While we can’t predict the next emergency, we can prepare for it. Creating an emergency fund is the ideal way to deal with the potential financial consequences of emergencies.

What’s the best place to keep your emergency fund? While you can just open a new account at your local or online bank, there are other options to consider.

What Is an Emergency Fund?

An emergency fund is money set apart from other savings. It’s there to help you deal with the unexpected events of life. An emergency can be an unpredictable expense, or it can take the form of an unexpected loss of income, such as having to change jobs or not receiving a bonus you were counting on.

The word “emergency” evokes different images depending on who you are. But an emergency fund should be used only for true emergencies. It’s not a backup cash account or vacation fund.

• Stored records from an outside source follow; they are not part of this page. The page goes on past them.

(* ===== verification/StewardList.v ===== *)
(** * The steward list: [src/steward_list/list.rs] and [src/steward_list/service.rs]

    [StewardList] is one elected, ordered list, [StewardListService] the
    per-conversation state around it (installed list, size bounds, retry round).
    SHA-256 is the [sha2] crate's: the class [Hash] names it, and nothing is
    assumed of it. Epochs and rounds are [N]; the sizes [sn_min], [sn_max] are
    [usize], here [N] too. *)

From S2P Require Import Prelude Protos.

(** [Sha256::digest]. *)
Class Hash := { sha256 : bytes → bytes }.

Definition default_max_retries : N := 2.

(** ** StewardListConfig *)

Record StewardListConfig := mk_slc {
  sn_min : N;
  sn_max : N;
  allow_subset_candidates : bool;
}.
#[export] Instance steward_list_config_eq_dec : EqDecision StewardListConfig.
Proof. solve_decision. Defined.

Definition slc_default : StewardListConfig := mk_slc 1 2 false.

Definition slc_new (sn_min sn_max : N) : res StewardListConfig :=
  if (sn_min <? 1)%N || (sn_max <? sn_min)%N then Err InvalidConfigSize
  else Ok (mk_slc sn_min sn_max false).

(** [RangeInclusive], as its two ends. *)
Definition size_bounds (c : StewardListConfig) (total_members : N) : N * N :=
  if (total_members <? sn_min c)%N then (total_members, total_members)
  else (sn_min c, N.min (sn_max c) total_members).
Definition compute_list_size (c : StewardListConfig) (total_members : N) : N :=
  (size_bounds c total_members).2.
Definition is_valid_size (c : StewardListConfig) (size total_members : N) : bool :=
  let '(lo, hi) := size_bounds c total_members in ((lo <=? size) && (size <=? hi))%N.

(** [Vec::len]. *)
Definition len {A} (l : list A) : N := N.of_nat (length l).

Definition check_generation_inputs (c : StewardListConfig) (member_ids : list bytes) (sn : N) :
    res unit :=
  match member_ids with
  | [] => Err EmptyMembersList
  | _ => if is_valid_size c sn (len member_ids) then Ok tt else Err InvalidConfigSize
  end.

(** ** StewardList *)

Record StewardList := mk_sl {
  sl_members : list bytes;
  sl_config : StewardListConfig;
  sl_election_epoch : N;
  sl_retry_round : N;
}.

Section steward_list.
Context {HS : Hash}.

Definition compute_steward_hash (epoch retry_round : N) (member_id conversation_id : bytes) : bytes :=
  sha256 (be_bytes 8 epoch ++ be_bytes 4 retry_round ++ member_id ++ conversation_id).

(** The comparator on [(hash, index)] pairs. *)
Definition scored_cmp (member_ids : list bytes) (a b : bytes * nat) : comparison :=
  then_with (bytes_cmp a.1 b.1) (bytes_cmp (member_ids !!! a.2) (member_ids !!! b.2)).

Definition sorted_steward_indices (election_epoch retry_round : N) (conversation_id : bytes)
    (member_ids : list bytes) : list nat :=
  let scored := imap (λ i id,
    (compute_steward_hash election_epoch retry_round id conversation_id, i)) member_ids in
  (sort_by (scored_cmp member_ids) scored).*2.

Definition generate (election_epoch : N) (conversation_id : bytes) (member_ids : list bytes)
    (sn : N) (config : StewardListConfig) (retry_round : N) : res StewardList :=
  let? _ := check_generation_inputs config member_ids sn in
  let ordered := sorted_steward_indices election_epoch retry_round conversation_id member_ids in
  let members := (λ i, member_ids !!! i) <$> take (N.to_nat sn) ordered in
  Ok (mk_sl members config election_epoch retry_round).

(** [zip(..).all(..)] stops at the shorter side. *)
Fixpoint zip_all {A B} (f : A → B → bool) (l : list A) (k : list B) : bool :=
  match l, k with
  | x :: l, y :: k => f x y && zip_all f l k
  | _, _ => true
  end.

Definition validate (proposed : list bytes) (election_epoch : N) (conversation_id : bytes)
    (member_ids : list bytes) (config : StewardListConfig) (retry_round : N) : res bool :=
  match member_ids with
  | [] => Err EmptyMembersList
  | _ =>
      if negb (len proposed =? compute_list_size config (len member_ids))%N then Ok false else
      let ordered := sorted_steward_indices election_epoch retry_round conversation_id member_ids in
      Ok (zip_all (λ i want, bool_decide (member_ids !!! i = want))
            (take (length proposed) ordered) proposed)
  end.
End steward_list.

Definition sl_is_exhausted (l : StewardList) (epoch : N) : bool :=
  if (epoch <? sl_election_epoch l)%N then true
  else (len (sl_members l) <=? epoch - sl_election_epoch l)%N.

(** The slots visited from [start], once around. *)
Definition rotation (members : list bytes) (start : nat) : list bytes :=
  (λ step, members !!! ((start + step) mod length members)) <$> seq 0 (length members).

Definition steward_from (l : StewardList) (epoch : N) (offset : nat) (eligible : bytes → bool) :
    option bytes :=
  if sl_is_exhausted l epoch then None else
  let start := (N.to_nat (epoch - sl_election_epoch l) + offset) mod length (sl_members l) in
  List.find eligible (rotation (sl_members l) start).

Definition sl_epoch_steward (l : StewardList) (epoch : N) (eligible : bytes → bool) : option bytes :=
  steward_from l epoch 0 eligible.

Definition sl_epoch_and_backup (l : StewardList) (epoch : N) (eligible : bytes → bool) :
    option bytes * option bytes :=
  let epoch_steward := steward_from l epoch 0 eligible in
  let backup := es ← epoch_steward;
    steward_from l epoch 1 (λ c, negb (bool_decide (c = es)) && eligible c) in
  (epoch_steward, backup).

Definition sl_contains (l : StewardList) (member_id : bytes) : bool :=
  existsb (λ m, bool_decide (m = member_id)) (sl_members l).

(** ** StewardListService *)

Inductive ElectionSkip := NotExhausted | NotResponsibleProposer | NoEligibleCandidates.
Inductive ElectionDecision :=
  | Skip (reason : ElectionSkip)
  | Proposed (proposed_stewards : list bytes) (election_epoch retry_round : N).

Record StewardListSnapshot := mk_sls {
  sls_list : StewardList; sls_next_election_round : N; sls_max_retries : N;
}.

Record StewardListService := mk_svc {
  svc_list : option StewardList;
  svc_config : StewardListConfig;
  svc_conversation_id : bytes;
  next_election_round : N;
  max_retries : N;
}.

Definition svc_empty (config : StewardListConfig) : StewardListService :=
  mk_svc None config [] 0 default_max_retries.
Definition set_config (c : StewardListConfig) (s : StewardListService) : StewardListService :=
  mk_svc (svc_list s) c (svc_conversation_id s) (next_election_round s) (max_retries s).
Definition set_conversation_id (id : bytes) (s : StewardListService) : StewardListService :=
  mk_svc (svc_list s) (svc_config s) id (next_election_round s) (max_retries s).
Definition set_max_retries (m : N) (s : StewardListService) : StewardListService :=
  mk_svc (svc_list s) (svc_config s) (svc_conversation_id s) (next_election_round s) m.
Definition svc_set_list (l : StewardList) (s : StewardListService) : StewardListService :=
  mk_svc (Some l) (svc_config s) (svc_conversation_id s) (next_election_round s) (max_retries s).
Definition svc_set_round (r : N) (s : StewardListService) : StewardListService :=
  mk_svc (svc_list s) (svc_config s) (svc_conversation_id s) r (max_retries s).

If you get into a car accident, that can create an emergency need for funds. Or emergencies could be unexpected hospital visits, home repairs, losing your job or a death in the family. The bottom line? Emergencies aren’t selective. They happen to everyone.

Why Is It Important To Have an Emergency Fund?

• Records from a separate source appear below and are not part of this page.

(* ===== verification/Buffer.v ===== *)
(** * The commit-round buffer: [src/commit_round/buffer.rs]

    The candidates collected for one epoch, before selection. [CommitHash] is the
    SHA-256 of a commit message ([round.rs]); it is compared as bytes. *)

From S2P Require Import Prelude Protos StewardList.

Abbreviation CommitHash := bytes (only parsing).

Record BufferedCommitCandidate := mk_buffered {
  candidate_msg : CommitCandidate;
  commit_hash : CommitHash;
  is_local_candidate : bool;
  buf_welcome_bytes : option bytes;
  buf_joiner_identities : list bytes;
}.
#[export] Instance buffered_eq_dec : EqDecision BufferedCommitCandidate.
Proof. solve_decision. Defined.

Record CommitRoundBuffer := mk_buffer { buf_epoch : N; candidates : list BufferedCommitCandidate }.
Definition buffer_default : CommitRoundBuffer := mk_buffer 0 [].

Inductive CommitBufferOutcome := Buffered | DuplicateHash | CapReached.

Section buffer.
Context {HS : Hash}.

Definition compute_commit_hash (message : bytes) : CommitHash := sha256 message.

Definition buffer_add (candidate : CommitCandidate) (is_local : bool) (welcome : option bytes)
    (joiners : list bytes) (epoch max_candidates : N) (b : CommitRoundBuffer) :
    CommitRoundBuffer * CommitBufferOutcome :=
  let b := if (buf_epoch b =? epoch)%N then b else mk_buffer epoch [] in
  let hash := compute_commit_hash (commit_message candidate) in
  if existsb (λ c, bool_decide (commit_hash c = hash)) (candidates b) then (b, DuplicateHash) else
  if (max_candidates <=? len (candidates b))%N then (b, CapReached) else
  (mk_buffer (buf_epoch b)
     (candidates b ++ [mk_buffered candidate hash is_local welcome joiners]), Buffered).
End buffer.

Definition candidate_count (b : CommitRoundBuffer) : N := len (candidates b).
Definition has_local_candidate (b : CommitRoundBuffer) : bool :=
  existsb is_local_candidate (candidates b).
Definition local_candidate_bytes `{!Codec} (b : CommitRoundBuffer) : option bytes :=
  candidate ← List.find is_local_candidate (candidates b);
  Some (encode_app_message (to_app_message (AppCommitCandidate (candidate_msg candidate)))).
Definition buffer_clear (b : CommitRoundBuffer) : CommitRoundBuffer := mk_buffer (buf_epoch b) [].
Definition buffer_take (epoch : N) (b : CommitRoundBuffer) :
    CommitRoundBuffer * list BufferedCommitCandidate :=
  if (buf_epoch b =? epoch)%N then (mk_buffer (buf_epoch b) [], candidates b) else (b, []).

Definition into_process_result (o : CommitBufferOutcome) (steward_id : bytes) : ProcessResult :=
  match o with
  | Buffered => CommitCandidateReceived steward_id
  | DuplicateHash => Noop DuplicateBufferedHash
  | CapReached => Noop CandidateBufferFull
  end.

(** ** The buffer's invariant *)

Section buffer_facts.
Context {HS : Hash}.

(** Every hash is its commit's, no two candidates share one, and the buffer holds
    at most [cap] of them. *)
Record buffer_ok (cap : N) (b : CommitRoundBuffer) : Prop := {
  bo_nodup : NoDup (commit_hash <$> candidates b);
  bo_hash : ∀ c, c ∈ candidates b → commit_hash c = compute_commit_hash (commit_message (candidate_msg c));
  bo_cap : (candidate_count b ≤ cap)%N;
}.

Lemma buffer_ok_empty cap e : buffer_ok cap (mk_buffer e []).
Proof. split; [by apply NoDup_nil_2|set_solver|apply N.le_0_l]. Qed.

Lemma buffer_ok_push cap b c :
  buffer_ok cap b → (candidate_count b < cap)%N →
  commit_hash c = compute_commit_hash (commit_message (candidate_msg c)) →
  commit_hash c ∉ commit_hash <$> candidates b →
  buffer_ok cap (mk_buffer (buf_epoch b) (candidates b ++ [c])).
Proof.
  intros [Hn Hh Hc] Hlt Hch Hnew. split; cbn.
  - rewrite fmap_app. apply NoDup_app. split_and!; [done| |apply NoDup_singleton].
    cbn. set_solver.
  - intros d [Hd|Hd%list_elem_of_singleton]%elem_of_app; [auto|by subst].
  - unfold candidate_count, len in *. cbn. rewrite length_app. cbn. lia.
Qed.

Lemma buffer_clear_ok cap b : buffer_ok cap (buffer_clear b).
Proof. apply buffer_ok_empty. Qed.

Lemma buffer_take_ok cap e b : buffer_ok cap b → buffer_ok cap (buffer_take e b).1.
Proof. unfold buffer_take. case_match; [intros _; apply buffer_ok_empty|done]. Qed.

(** Whatever the cap it was filled under, buffering keeps the hashes distinct. *)
Lemma buffer_add_keeps c local w js e cap cap' b :
  buffer_ok cap b → buffer_ok (N.max cap cap') (buffer_add c local w js e cap' b).1.
Proof.
  intros Hb. unfold buffer_add. set (b0 := if (buf_epoch b =? e)%N then b else mk_buffer e []).
  assert (∀ b1, buffer_ok cap b1 → buffer_ok (N.max cap cap') b1) as Hmax.
  { intros b1 [? ? ?]. split; [done..|lia]. }
  assert (buffer_ok cap b0) as Hb0 by (unfold b0; case_match; [done|apply buffer_ok_empty]).
  destruct (existsb _ _) eqn:Hx; [by apply Hmax|]. rewrite existsb_not_elem in Hx.
  destruct (N.leb_spec cap' (len (candidates b0))); [by apply Hmax|].
  apply buffer_ok_push; [by apply Hmax|unfold candidate_count; lia|done|].
  intros (d & Hd & Hin)%list_elem_of_fmap. apply Hx in Hin. bool_simpl. by destruct Hin.
Qed.

(** Buffering keeps the round well formed and says exactly what it did. After
    [buffer_add] the buffer is at the candidate's epoch, its hashes are distinct
    and it is within the cap; the candidate is stored last when the outcome is
    [Buffered]; a repeated commit message is refused as [DuplicateHash], also when
    the buffer is full, and a new one is refused as [CapReached] exactly when the
    cap is reached; candidates of another epoch are gone. *)
Theorem buffer_add_spec c local w js e cap b b' o :
  buffer_ok cap b → buffer_add c local w js e cap b = (b', o) →
  let held := if (buf_epoch b =? e)%N then candidates b else [] in
  let h := compute_commit_hash (commit_message c) in
  buffer_ok cap b' ∧ buf_epoch b' = e ∧
  match o with
  | Buffered => h ∉ commit_hash <$> held ∧ (len held < cap)%N ∧
                candidates b' = held ++ [mk_buffered c h local w js]
  | DuplicateHash => h ∈ commit_hash <$> held ∧ candidates b' = held
  | CapReached => h ∉ commit_hash <$> held ∧ len held = cap ∧ candidates b' = held
  end.
Proof.
  intros Hb. unfold buffer_add. set (b0 := if (buf_epoch b =? e)%N then b else mk_buffer e []).
  assert (buffer_ok cap b0 ∧ buf_epoch b0 = e ∧
          candidates b0 = if (buf_epoch b =? e)%N then candidates b else []) as (Hb0 & He & Hc).
  { unfold b0. destruct (N.eqb_spec (buf_epoch b) e); split_and!;
      [done..|apply buffer_ok_empty|done|done]. }
  intros H. cbn zeta. rewrite <-Hc. set (h := compute_commit_hash (commit_message c)) in *.
  assert (existsb (λ d, bool_decide (commit_hash d = h)) (candidates b0) = true ↔
          h ∈ commit_hash <$> candidates b0) as Hx.
  { rewrite existsb_elem, list_elem_of_fmap. setoid_rewrite bool_decide_eq_true. naive_solver. }
  destruct (existsb _ _).
  { simplify_eq. naive_solver. }
  assert (h ∉ commit_hash <$> candidates b0) as Hnew by naive_solver.
  destruct (N.leb_spec cap (len (candidates b0))); simplify_eq.
  - pose proof (bo_cap _ _ Hb0) as Hcap. unfold candidate_count in Hcap.
    split_and!; [done..|lia|done].
  - split_and!; [by apply buffer_ok_push|done..].
Qed.
End buffer_facts.

Definition example_candidate : CommitCandidate := mk_candidate [x67] [[x01]] [x02] [x00; x00; x00; x00].

Lemma buffer_add_spec_witness :
  candidates (buffer_add (HS := example_hash) example_candidate true None [] 3 4 buffer_default).1
  = [mk_buffered example_candidate [x02] true None []].
Proof.
  apply (buffer_add_spec (HS := example_hash) example_candidate true None [] 3 4 buffer_default
    _ Buffered (buffer_ok_empty (HS := example_hash) 4 0)). reflexivity.
Defined.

Life is full of surprises, and being prepared for emergencies lets you stay in charge of your finances without affecting your budget.

Emergencies can often take a physical, mental and emotional toll, and suffering a financial impact on top of that can make the situation even more stressful. Having a designated fund for the unexpected can also prevent you from having to take out a high-interest loan to cover unforeseen expenses.

An emergency fund separate from a savings account allows for better decision making when you have an unplanned item you want to purchase—it removes some of the “Should I or shouldn’t I” shopping dilemmas. If you already have a working budget, a savings account and money set aside for emergencies, you’ll have peace of mind and the ability to indulge from time to time.

How Much Emergency Fund Should I Have?

If you’re wondering about a key question—How much emergency money do I need?—most experts recommend keeping an amount to cover three to six months of living expenses, particularly in case of a job loss.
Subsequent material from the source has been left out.